Problems sourcing spat from naturally occurring seed beds for relay has been the main underlying limiting factor in mussel aquaculture over recent years. Attempts to address this issue require a better understanding of mussel larval patterns during the initial planktonic phase prior to settlement. A crucial step in progressing the detection and prediction of larval travel is the accurate identification of mussel larvae within environmental samples in conjunction with hydrodynamic patterns. This requires unambiguous, high throughput methods for the discrimination between larvae of morphologically-similar bivalve species. Presently methodologies require direct microscopic observation with accuracy based on taxonomic skills, techniques which are impractical for large-scale larval movement studies. Species-specific polymerase chain-reaction (PCR) presents a powerful alternative method for species detection.

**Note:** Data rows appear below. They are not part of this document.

(** C2: on a grid with an occupied pixel the walk runs [k] iterations with
    [k <= 4 * width * height], one point pushed per iteration; no state it
    passed before the last iteration was back on the seed with 11 points or
    more, and when it stops with budget left the position is the seed and at
    least 11 points have been pushed. When one pixel alone is occupied, that
    pixel is the seed and is in the polygon, the walk ending within the
    budget. *)
Theorem C2_walk_budget_and_stop (id : ImageData) :
  wf_image id ->
  (exists x y, 0 <= x < width id /\ 0 <= y < height id /\ isOn id x y = true) ->
  exists sx sy k r,
    find_seed id = (sx, sy) /\
    walk id sx sy (budget id) (start id sx sy) = (k, r) /\
    trace id = Some (poly r) /\
    length (poly r) = k /\
    (0 < k)%nat /\ Z.of_nat k <= 4 * width id * height id /\
    r = Nat.iter k (body id) (start id sx sy) /\
    (forall j, (0 < j < k)%nat ->
       let w := Nat.iter j (body id) (start id sx sy) in
       ~ (wx w = sx /\ wy w = sy /\ (11 <= length (poly w))%nat)) /\
    (Z.of_nat k < 4 * width id * height id ->
       wx r = sx /\ wy r = sy /\ (11 <= length (poly r))%nat) /\
    (forall px py,
       0 <= px < width id -> 0 <= py < height id ->
       (forall x y, 0 <= x < width id -> 0 <= y < height id ->
                    isOn id x y = true -> x = px /\ y = py) ->
       sx = px /\ sy = py /\ (px, py) ∈ poly r).
Proof.
  intros Hwf Hsome.
  destruct (find_seed_found id Hsome) as (sx & sy & Hseed & Hsx & Hsy & Hon).
  destruct (walk id sx sy (budget id) (start id sx sy)) as [k r] eqn:Hwalk.
  exists sx, sy, k, r.
  pose proof (walk_spec _ _ _ _ _ _ _ Hwalk) as (Hle & Hr & Hbefore & Hearly).
  pose proof (budget_pos id Hwf) as Hbud.
  assert (0 < k)%nat as Hk.
  { pose proof (walk_runs id sx sy (budget id) (start id sx sy)) as Hrun.
    rewrite Hwalk in Hrun. simpl in Hrun. apply Hrun. lia. }
  assert (Z.of_nat (budget id) = 4 * width id * height id) as Hbz.
  { destruct Hwf as (HW & HH & _). unfold budget. nia. }
  split; [done |]. split; [done |].
  split. { rewrite (trace_found id sx sy) by (done || lia). by rewrite Hwalk. }
  split. { rewrite Hr, iter_body_length. simpl. lia. }
  split; [done |]. split; [lia |]. split; [done |].
  split. { intros j Hj w Hclosed. apply stop_true in Hclosed.
           unfold w in Hclosed. rewrite Hbefore in Hclosed by done. done. }
  split. { intros Hlt. apply stop_true, Hearly. lia. }
  intros px py Hpx Hpy Honly.
  destruct (Honly sx sy Hsx Hsy Hon) as [-> ->].
  split; [done |]. split; [done |].
  destruct (poly_iter_head id k (start id px py) Hk) as [rest Hpoly].
  rewrite Hr, Hpoly. simpl. apply list_elem_of_here.
Qed.

Lemma C2_walk_budget_witness :
  wf_image dot_grid /\
  exists sx sy k r,
    find_seed dot_grid = (sx, sy) /\
    walk dot_grid sx sy (budget dot_grid) (start dot_grid sx sy) = (k, r) /\
    Z.of_nat k <= 4 * width dot_grid * height dot_grid /\
    (1, 1) ∈ poly r.
Proof.
  assert (wf_image dot_grid) as Hwf by (repeat split; reflexivity).
  assert (exists x y, 0 <= x < width dot_grid /\ 0 <= y < height dot_grid /\
                      isOn dot_grid x y = true) as Hsome.
  { exists 1, 1. repeat split; simpl; lia || reflexivity. }
  split; [exact Hwf |].
  destruct (C2_walk_budget_and_stop dot_grid Hwf Hsome)
    as (sx & sy & k & r & Hseed & Hwalk & _ & _ & _ & Hk & _ & _ & _ & Hone).
  exists sx, sy, k, r. split; [exact Hseed |]. split; [exact Hwalk |].
  split; [exact Hk |].
  apply (Hone 1 1); simpl; try lia.
  intros x y Hx Hy.
  destruct (range3 x Hx) as [-> | [-> | ->]];
    destruct (range3 y Hy) as [-> | [-> | ->]];
    vm_compute; intros; (done || (split; reflexivity)).
Defined.

(** C4, at a failing input: on the fully occupied 2 x 2 grid [isOn] reads
    the cell (2,0), outside the grid, as occupied (it is cell (0,1) of the
    buffer), the walk moves onto it, and the polygon contains (2,0) and
    (2,-1), neither of which is a pixel of the grid. *)
Theorem C4_full_grid_leaves_bounds :
  wf_image full_grid /\
  isOn full_grid 2 0 = true /\ isOn full_grid 2 (-1) = true /\
  trace full_grid =
    Some [(0, 0); (1, 0); (2, 0); (2, -1); (2, -1); (3, -1); (4, -1); (4, -2);
          (4, -2); (5, -2); (6, -2); (6, -3); (6, -3); (7, -3); (8, -3); (8, -4)] /\
  exists ring x y,
    trace full_grid = Some ring /\ (x, y) ∈ ring /\
    ~ (0 <= x < width full_grid /\ 0 <= y < height full_grid).
Proof.
  split; [repeat split; reflexivity |].
  split; [reflexivity |]. split; [reflexivity |]. split; [reflexivity |].
  exists [(0, 0); (1, 0); (2, 0); (2, -1); (2, -1); (3, -1); (4, -1); (4, -2);
          (4, -2); (5, -2); (6, -2); (6, -3); (6, -3); (7, -3); (8, -3); (8, -4)], 2, 0.
  split; [reflexivity |].
  split; [| simpl; lia].
  do 2 apply list_elem_of_further. apply list_elem_of_here.
Qed.

(** Whenever [trace] returns a polygon it has a point, the first one being
    the seed. *)
Lemma trace_nonempty id ring :
  wf_image id -> trace id = Some ring ->
  exists sx sy rest, find_seed id = (sx, sy) /\ ring = (sx, sy) :: rest.
Proof.
  intros Hwf. unfold trace. destruct (find_seed id) as [sx sy] eqn:Hseed.
  destruct (sx =? -1); [done |]. intros [= <-].
  destruct (walk id sx sy (budget id) (start id sx sy)) as [k r] eqn:Hwalk.
  pose proof (walk_spec _ _ _ _ _ _ _ Hwalk) as (_ & Hr & _).
  pose proof (walk_runs id sx sy (budget id) (start id sx sy)) as Hrun.
  rewrite Hwalk in Hrun. simpl in Hrun.
  pose proof (budget_pos id Hwf).
  destruct (poly_iter_head id k (start id sx sy)) as [rest Hpoly]; [lia |].
  exists sx, sy, rest. split; [done |]. simpl. by rewrite Hr, Hpoly.
Qed.

Lemma probe_move id d x y :
  probe id d x y = isOn id (fst (move d x y)) (snd (move d x y)).
Proof.
  unfold probe, move.
  destruct (d =? 0); [done |]. destruct (d =? 1); [done |]. by destruct (d =? 2).
Qed.

Lemma step_occupied id w :
  isOn id (wx w) (wy w) = true -> isOn id (wx (step id w)) (wy (step id w)) = true.
Proof.
  intros Hon. unfold step.
  destruct (probe id (Z.land (wdir w + 3) 3) (wx w) (wy w)) eqn:Hside.
  - rewrite probe_move in Hside. by destruct (move _ _ _).
  - destruct (probe id (wdir w) (wx w) (wy w)) eqn:Hahead; [| done].
    rewrite probe_move in Hahead. by destruct (move _ _ _).
Qed.

(** X2: what does hold of the points of a polygon: the walk only ever stands on
    cells that [isOn] reads as occupied, so every point has its linear index
    [y * W + x] inside the buffer; its column and row need not be in the
    grid. *)
Lemma trace_points_occupied id ring :
  wf_image id -> trace id = Some ring ->
  forall x y, (x, y) ∈ ring ->
    isOn id x y = true /\ 0 <= y * width id + x < width id * height id.
Proof.
  intros Hwf Htrace.
  assert (forall x y, (x, y) ∈ ring -> isOn id x y = true) as Hon.
  { unfold trace in Htrace. destruct (find_seed id) as [sx sy] eqn:Hseed.
    destruct (Z.eqb_spec sx (-1)) as [| Hsx]; [done |]. injection Htrace as <-.
    apply find_seed_spec in Hseed as [(-> & _) | (_ & _ & Hs)]; [done |].
    destruct (walk id sx sy (budget id) (start id sx sy)) as [k r] eqn:Hwalk.
    apply walk_spec in Hwalk as (_ & -> & _). cbn [snd].
    assert (forall j, let w := Nat.iter j (body id) (start id sx sy) in
              isOn id (wx w) (wy w) = true /\
              forall x y, (x, y) ∈ poly w -> isOn id x y = true) as Hinv.
    { induction j as [| j [IHpos IHpoly]].
      - split; [done |]. intros x y Hin. by apply elem_of_nil in Hin.
      - cbv zeta in *.
        change (Nat.iter (S j) (body id) (start id sx sy))
          with (body id (Nat.iter j (body id) (start id sx sy))).
        set (w := Nat.iter j (body id) (start id sx sy)) in *. split.
        + unfold body. by apply step_occupied.
        + intros x y. rewrite poly_body, elem_of_app, list_elem_of_singleton.
          intros [Hin | [= -> ->]]; [by apply IHpoly | done]. }
    intros x y. apply (Hinv k). }
  intros x y Hin. split; [by apply Hon |]. apply isOn_true_index; [done | by apply Hon].
Qed.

In addition, the technique allows for the collection of quantitative real-time PCR data which can be used for inter sample comparisons of relative larval abundance.
In this study Blue mussel Mytilus edulis D-stage larvae were used to compare and optimise DNA extraction methods and to examine the quantitative potential of species-specific qPCR targeting the polyphenolic adhesive protein involved in byssal thread production. Molecular data were used to create a predictive model which could be employed to determine larval numbers from real-time data. Assays were then used to estimate M. edulis abundance in vertical–tow plankton samples collected from a trial aquaculture site off the North Wales coast.
This method offers a more effective means of temporal and spatial larval pattern analysis which will improve the tracking and predictive capabilities of seed supply hydrodynamic models used for dispersal and population connectivity predictions.